Специальный диплом Совета премии, возглавляемого Андреем Битовым, вручен авторам сборника «Сродники: мы из Заонежья» — «За сохранение родовой памяти». Получать награду приехала из Петрозаводска Любовь Герасёва. Она могла бы стать писателем (у нее вышла повесть), но посвятила себя журналистике и сохранению родного языка. «Родом я из старинной деревни, и родной диалект звучит для меня как музыка, — говорит Любовь Герасёва. — Все лето провела в экспедициях по Заонежью, учила своих земляков писать воспоминания, заставляла вспоминать родной диалект. У «Сродников» — 52 автора, возраст которых — от 53 до 92 лет. Спонсором книги стал питерский предприниматель, а потом выяснилось, что он тоже из Заонежья. И он тоже написал рассказ «Батя». В Заонежье остался один совхоз, закрываются школы. В Год литературы там прекратили существование библиотека и музей им. Ирины Федосовой — вопленицы, которую описал Горький в «Жизни Клима Самгина».
Любовь Герасёва уже начала работу над «Сродниками-2». Само это слово означает «родственники», «родственные души». Получая награду, она прочитала строки из «занудистых» заонежских частушек»: «Держу губы на фарфоре», что означает — «пью чай». Первоначально сборник вышел мизерным тиражом в 300 экземпляров, и его заонежцы переписывали от руки.
«За совокупный творческий вклад в отечественную культуру» премия присуждена поэту Виктору Куллэ. Книжек у него — раз-два и обчелся, пишет в основном в социальных сетях, что, по словам переводчика итальянской поэзии Евгения Солоновича, говорит о близорукости издателей. Куллэ первым в стране написал диссертацию о Бродском, но никогда под него не косил; пишет сценарии документальных фильмов, переводит Шекспира, Джона Донна, Микеланджело, Томаса Венцлову. Солонович считает, что каждый перевод Куллэ — как спор с предшественниками: «Не удивлюсь, если завтра увижу его в клетчатом фартуке с резцом в руках». Куллэ считает время, потраченное на написание стихов, украденным у жизни.
«Какие-то неявные у вас лауреаты, на них сразу внимания не обратишь?» — говорю Андрею Битову. Он отвечает: «У нас так всегда. Это тенденция Новой Пушкинской премии».
Битов умеет все расставить по местам.
— У меня есть «Книга учета», кем-то принесенная из старого ЖЭКа. Проснулся утром и думал, что буду говорить о Куллэ, начал записывать. Почему-то получилось заметка о Шекспире. Не знаю, в чем дело. Сегодня возник спор: кто больше — Данте или Шекспир? Тут-то у меня что-то и треснуло в голове. Культура — это масштабы и пропорции. Когда они перемешиваются до той степени, как у нас, это уже называется бескультурьем.
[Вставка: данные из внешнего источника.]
(* ===== verification/Launch.v ===== *)
(** internal/instance: the launch rules (validate.go), the game's argv and the
    container a server runs in (container.go).

    The digest of a spec's JSON and the decoding of the modifiers object are the
    standard library's. *)
From Stdlib Require Import Floats.SpecFloat.
From S2P Require Import Prelude GoBytes Argon Limiter.

Open Scope Z_scope.

(** ** Rules *)

Definition MinPasswordLength : Z := 5.
Definition MinMemoryLimitMB : Z := 4096.

Inductive LaunchRule := RulePasswordTooShort | RulePasswordInName | RuleWorldSameAsServer.
Inductive ResourceRule := RuleMemoryBelowMinimum | RuleCPUNonPositive.
#[export] Instance LaunchRule_eq_dec : EqDecision LaunchRule.
Proof. solve_decision. Defined.

Definition ValidateLaunch (serverName worldName password : string) : list (string * LaunchRule) :=
  (if Z.of_nat (String.length password) <? MinPasswordLength then [("password", RulePasswordTooShort)] else []) ++
  (if negb (bool_decide (password = "")) && (contains (L password) (L serverName) || contains (L password) (L worldName))
   then [("password", RulePasswordInName)] else []) ++
  (if negb (bool_decide (serverName = "")) && bool_decide (serverName = worldName) then [("world_name", RuleWorldSameAsServer)] else []).

Definition ValidateResources (memLimitMB : Z) (cpuLimit : option spec_float) : list (string * ResourceRule) :=
  (if memLimitMB <? MinMemoryLimitMB then [("mem_limit_mb", RuleMemoryBelowMinimum)] else []) ++
  (if match cpuLimit with Some f => SFleb f (S754_zero false) | None => false end then [("cpu_limit", RuleCPUNonPositive)] else []).

(** ** The spec *)

Record LaunchSpec := mkLaunch {
  InstanceID : string; DataDir : string; BasePort : Z; ServerName : string; WorldName : string; Password : string;
  Public : bool; Crossplay : bool; CrossplayInstanceID : string; Preset : string; Modifiers : string; ExtraArgs : string;
  Backups : Z; MemLimitMB : Z; CPULimit : option spec_float
}.

Record Bind := mkBind { HostPath : string; ContainerPath : string; ReadOnly : bool }.
Record Port := mkPort { HostPort : Z; ContainerPort : Z; Proto : string }.
Record ContainerSpec := mkSpec {
  cName : string; Image : string; Entrypoint : list string; Cmd : list string; Env : list string; cLabels : gmap string string; cUser : string;
  OpenStdin : bool; StdinOnce : bool; TTY : bool; StopSignal : string; StopTimeout : Z; Binds : list Bind; Ports : list Port;
  NetworkDisabled : bool; Network : string; RestartPolicy : string; MemoryBytes : Z; NanoCPUs : Z; LogMaxBytes : Z; LogMaxFiles : Z
}.
Definition withLabels (l : gmap string string) (c : ContainerSpec) : ContainerSpec :=
  mkSpec (cName c) (Image c) (Entrypoint c) (Cmd c) (Env c) l (cUser c) (OpenStdin c) (StdinOnce c) (TTY c) (StopSignal c) (StopTimeout c)
    (Binds c) (Ports c) (NetworkDisabled c) (Network c) (RestartPolicy c) (MemoryBytes c) (NanoCPUs c) (LogMaxBytes c) (LogMaxFiles c).

Definition containerUser : string := "10000:10000".
Definition entrypoint : list string := ["/usr/local/bin/valmin-entrypoint"].
Definition steamAppID : string := "SteamAppId=892970".
Definition LabelManaged : string := "io.valmin.managed".
Definition LabelSchema : string := "io.valmin.schema".
Definition LabelInstanceID : string := "io.valmin.instance.id".
Definition LabelBasePort : string := "io.valmin.base-port".
Definition LabelSpecHash : string := "io.valmin.spec.hash".
Definition logFileBytes : Z := 10 * 2 ^ 20.
Definition logFiles : Z := 2.

(** [strconv.Itoa]. *)
Definition Itoa (n : Z) : string := S_ (if n <? 0 then "-"%char :: itoa (- n) else itoa n).

Definition Labels (instanceID : string) (basePort : Z) : gmap string string :=
  <[LabelManaged := "true"]> (<[LabelSchema := "1"]> (<[LabelInstanceID := instanceID]> {[LabelBasePort := Itoa basePort]})).
Definition ContainerName (instanceID : string) : string := "valmin-" +:+ instanceID.

Definition nanoCPUs (limit : option spec_float) : Z :=
  match limit with None => 0 | Some f => trunc (fmul f (float64 1000000000)) end.

Definition publicFlag (public : bool) : string := if public then "1" else "0".

(** launch.go's world keys and the game's own count of backups. *)
Definition WorldKeys : list string := ["nobuildcost"; "playerevents"; "fire"; "passivemobs"; "nomap"].
Definition IsWorldKey (key : string) : bool := bool_decide (key ∈ WorldKeys).
Definition savesBackups : Z := 4.

(** [strings.Fields]: the runs between white space. *)
Fixpoint fieldsFrom (fuel : nat) (cur s : bytes) : list bytes :=
  let close := match cur with [] => [] | _ => [rev cur] end in
  match fuel with
  | O => close
  | S fuel =>
      match stripSpace s with
      | Some s' => close ++ fieldsFrom fuel [] s'
      | None => match s with [] => close | c :: s' => fieldsFrom fuel (c :: cur) s' end
      end
  end.
Definition Fields (s : bytes) : list bytes := fieldsFrom (S (length s)) [] s.

Section Build.
Context (decodeModifiers : string -> option (gmap string string)) (digest : ContainerSpec -> string).

Definition modifierArgs (raw : string) : option (list string) :=
  if bool_decide (raw = "") then Some []
  else (fun mods : gmap string string =>
          merge_sort String.le (map_to_list mods).*1 ≫= (fun k =>
            if IsWorldKey k then ["-setkey"; k] else ["-modifier"; k; default "" (mods !! k)])) <$> decodeModifiers raw.

Definition launchArgs (s : LaunchSpec) : option (list string) :=
  match modifierArgs (Modifiers s) with
  | None => None
  | Some mods => Some (
      ["-nographics"; "-batchmode"; "-name"; ServerName s; "-port"; Itoa (BasePort s); "-world"; WorldName s; "-password"; Password s;
       "-public"; publicFlag (Public s); "-savedir"; "/opt/valheim/worlds"] ++
      (if Crossplay s then ["-crossplay"] else []) ++ ["-instanceid"; CrossplayInstanceID s] ++
      (if bool_decide (Preset s = "") then [] else ["-preset"; Preset s]) ++
      (if (Backups s =? 0) || (Backups s =? savesBackups) then [] else ["-backups"; Itoa (Backups s)]) ++
      mods ++ (S_ <$> Fields (L (ExtraArgs s))))
  end.

Inductive BuildErr :=
| InvalidLaunchConfigError (v : list (string * LaunchRule))
| InvalidResourceConfigError (v : list (string * ResourceRule))
| ErrModifiers.

(** The spec before its hash is stamped on it. *)
Definition unstamped (s : LaunchSpec) (args : list string) (image network : string) (stopTimeout : Z) : ContainerSpec :=
  mkSpec (ContainerName (InstanceID s)) image entrypoint args [steamAppID] (Labels (InstanceID s) (BasePort s)) containerUser
    true false false "SIGINT" stopTimeout
    [mkBind (DataDir s +:+ "/server") "/opt/valheim/server" false; mkBind (DataDir s +:+ "/worlds") "/opt/valheim/worlds" false;
     mkBind (DataDir s +:+ "/logs") "/opt/valheim/logs" false]
    [mkPort (BasePort s) (BasePort s) "udp"; mkPort (BasePort s + 1) (BasePort s + 1) "udp"]
    false network "unless-stopped" (wrap64 (Z.shiftl (MemLimitMB s) 20)) (nanoCPUs (CPULimit s)) logFileBytes logFiles.

Definition BuildSpec (s : LaunchSpec) (image network : string) (stopTimeout : Z) : result BuildErr ContainerSpec :=
  match ValidateLaunch (ServerName s) (WorldName s) (Password s) with
  | (_ :: _) as v => Err (InvalidLaunchConfigError v)
  | [] =>
      match ValidateResources (MemLimitMB s) (CPULimit s) with
      | (_ :: _) as v => Err (InvalidResourceConfigError v)
      | [] =>
          match launchArgs s with
          | None => Err ErrModifiers
          | Some args =>
              let spec := unstamped s args image network stopTimeout in
              Ok (withLabels (<[LabelSpecHash := digest spec]> (cLabels spec)) spec)
          end
      end
  end.

Definition hashOf (c : ContainerSpec) : option string := cLabels c !! LabelSpecHash.

(** ** Laws *)

Lemma BuildSpec_Ok s image network stop c : BuildSpec s image network stop = Ok c ->
  exists args, launchArgs s = Some args /\ ValidateLaunch (ServerName s) (WorldName s) (Password s) = [] /\
    ValidateResources (MemLimitMB s) (CPULimit s) = [] /\
    c = withLabels (<[LabelSpecHash := digest (unstamped s args image network stop)]> (Labels (InstanceID s) (BasePort s)))
          (unstamped s args image network stop).
Proof.
  unfold BuildSpec. destruct (ValidateLaunch _ _ _); [|done]. destruct (ValidateResources _ _); [|done].
  destruct (launchArgs s) as [args|]; [|done]. intros [= <-]. by exists args.
Qed.

Lemma BuildSpec_hash s image network stop c : BuildSpec s image network stop = Ok c -> hashOf c = Some (digest (withLabels (Labels (InstanceID s) (BasePort s)) c)).
Proof.
  intros (args & _ & _ & _ & ->)%BuildSpec_Ok. unfold hashOf. cbn [cLabels withLabels]. rewrite lookup_insert_eq. reflexivity.
Qed.

(** C0. A container carries the hash of the settings it was made from and of nothing
    else: two specs carry one hash exactly when they are the same container, and
    then the settings behind them agree on the names, the password, the port, the
    visibility, the world's directory and every argument and limit.  So a start
    whose container has the row's hash runs the row's settings. *)
Theorem BuildSpec_hash_exact s1 s2 image1 image2 network1 network2 stop1 stop2 c1 c2 :
  (forall a1 a2, launchArgs s1 = Some a1 -> launchArgs s2 = Some a2 ->
     digest (unstamped s1 a1 image1 network1 stop1) = digest (unstamped s2 a2 image2 network2 stop2) ->
     unstamped s1 a1 image1 network1 stop1 = unstamped s2 a2 image2 network2 stop2) ->
  BuildSpec s1 image1 network1 stop1 = Ok c1 -> BuildSpec s2 image2 network2 stop2 = Ok c2 ->
  (hashOf c1 = hashOf c2 <-> c1 = c2) /\
  (c1 = c2 -> ServerName s1 = ServerName s2 /\ WorldName s1 = WorldName s2 /\ Password s1 = Password s2 /\ BasePort s1 = BasePort s2 /\
     publicFlag (Public s1) = publicFlag (Public s2) /\ Public s1 = Public s2 /\ image1 = image2 /\ network1 = network2 /\ stop1 = stop2 /\
     launchArgs s1 = launchArgs s2 /\ nanoCPUs (CPULimit s1) = nanoCPUs (CPULimit s2)).
Proof.
  intros Hinj H1 H2. apply BuildSpec_Ok in H1 as (a1 & Ha1 & _ & _ & ->), H2 as (a2 & Ha2 & _ & _ & ->). split.
  - split; [|by intros ->]. unfold hashOf. cbn [cLabels withLabels]. rewrite !lookup_insert_eq. intros [= E]. pose proof (Hinj _ _ Ha1 Ha2 E) as E'.
    assert (Labels (InstanceID s1) (BasePort s1) = Labels (InstanceID s2) (BasePort s2)) as -> by exact (f_equal cLabels E').
    by rewrite E'.
  - intros E. assert (a1 = a2) as <- by exact (f_equal Cmd E).
    pose proof Ha1 as Hb1. pose proof Ha2 as Hb2. unfold launchArgs in Hb1, Hb2.
    destruct (modifierArgs (Modifiers s1)), (modifierArgs (Modifiers s2)); [|done..]. injection Hb1 as <-. injection Hb2 as Hw Hp Hn Hs Hf _.
    pose proof (f_equal Ports E) as [= Hport _]. split_and!; try done; try congruence.
    + destruct (Public s1), (Public s2); done.
    + exact (f_equal Image E).
    + exact (f_equal Network E).
    + exact (f_equal StopTimeout E).
    + exact (f_equal NanoCPUs E).
Qed.

(** A spec is refused exactly for what the rules name. *)
Lemma ValidateLaunch_spec name world password :
  ValidateLaunch name world password = [] <->
  5 <= Z.of_nat (String.length password) /\ contains (L password) (L name) = false /\ contains (L password) (L world) = false /\
  (name = "" \/ name <> world).
Proof.
  unfold ValidateLaunch, MinPasswordLength. split.
  - intros [H1 [H2 H3]%app_eq_nil]%app_eq_nil. destruct (_ <? 5) eqn:E1; [done|]. apply Z.ltb_ge in E1.
    destruct (bool_decide_reflect (password = "")) as [->|Hne]; [cbn in E1; lia|]. cbn [negb andb] in H2.
    destruct (_ || _) eqn:E2; [done|]. apply orb_false_iff in E2 as [E2 E3]. split_and!; [done..|].
    destruct (bool_decide_reflect (name = "")); [by left|]. cbn [negb andb] in H3. case_bool_decide; [done|by right].
  - intros (H1 & H2 & H3 & H4). rewrite (proj2 (Z.ltb_ge _ _)) by done. rewrite H2, H3, andb_false_r. cbn [app].
    destruct H4 as [->|H4]; [done|]. rewrite (bool_decide_eq_false_2 (name = world)) by done. by rewrite andb_false_r.
Qed.
End Build.

(** A server and its copy under another name. *)
Definition aServer (name : string) : LaunchSpec :=
  mkLaunch "i1" "/data/i1" 2456 name "Midgard" "secret" true false "i1" "" "" "-console" 4 4096 None.
Definition toyDigest (c : ContainerSpec) : string := cName c +:+ String.concat " " (Cmd c).
Example BuildSpec_hash_exact_witness :
  exists c1 c2, BuildSpec (fun _ => None) toyDigest (aServer "Asgard") "valheim" "valmin" 120 = Ok c1 /\
    BuildSpec (fun _ => None) toyDigest (aServer "Vanaheim") "valheim" "valmin" 120 = Ok c2 /\ hashOf c1 <> hashOf c2.
Proof.
  destruct (BuildSpec (fun _ => None) toyDigest (aServer "Asgard") "valheim" "valmin" 120) as [c1|] eqn:E1; [|discriminate E1].
  destruct (BuildSpec (fun _ => None) toyDigest (aServer "Vanaheim") "valheim" "valmin" 120) as [c2|] eqn:E2; [|discriminate E2].
  exists c1, c2. split; [reflexivity|]. split; [reflexivity|]. intros E.
  destruct (BuildSpec_hash_exact (fun _ => None) toyDigest (aServer "Asgard") (aServer "Vanaheim") "valheim" "valheim" "valmin" "valmin" 120 120 c1 c2) as [[H _] Hs].
  - intros a1 a2 [= <-] [= <-] Hd. vm_compute in Hd. discriminate Hd.
  - exact E1.
  - exact E2.
  - destruct (Hs (H E)) as [Hn _]. discriminate Hn.
Defined.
Все сложнее определить, кто был раньше, кто позже, кто важнее. Вот почему нам нужна почтовая лошадь просвещения. Почему можно снова и снова переводить Шекспира? Не могу найти важную для себя цитату, которая возникла, когда я сам работал над Пушкиным и писал что-то по его поводу. Пушкин сказал, что когда он смотрит Шекспира — голова кружится. «Кто такой Шекспир?» — думал я, размышляя о Куллэ, забыв о нем в итоге. Прочитал два сонета — на английском и на русском, в его новом переводе: Маршак переводил Шекспира слишком гладко — на советский язык. Вот в чем дело! А Шекспира надо переводить на русский язык… И тут появляется трещина между тем, кто и что пишет и кому он это пишет. Если переводчик проникается настолько, что проваливается в нее, то, может быть, он что-то сделает. При советском строе была профессия «поэт». Как это омерзительно и невозможно! Нет такой профессии и быть не может. Поэт — это рождение, даже не призвание, не назначение.
Как нам вернуть себе Шекспира? Надо провалиться до дна и никогда не подняться. Вот где потерянная мной цитата из Пушкина. Заглянул в Шекспира — голова кружится. Пропала трещина между Господом и пишущей личностью. Покаянная поэзия — это и есть поэзия. Когда человек осознает свое место под Господом и свой размер по отношению к нему — вот истинная культура и истинные пропорции. Человек — сволочь. Он должен понимать, какой он подлец. Об этом написана книга, которую, возможно, читал и Шекспир. Это Библия. Псалмы Давида — образец покаянной поэзии. Сонеты Шекспира— это вам не лирика, а стихи человека, наконец-то осознавшего свое место и пропорции. Поэтому заглянуть в него невозможно. Последний цикл Пушкина тоже был покаянным.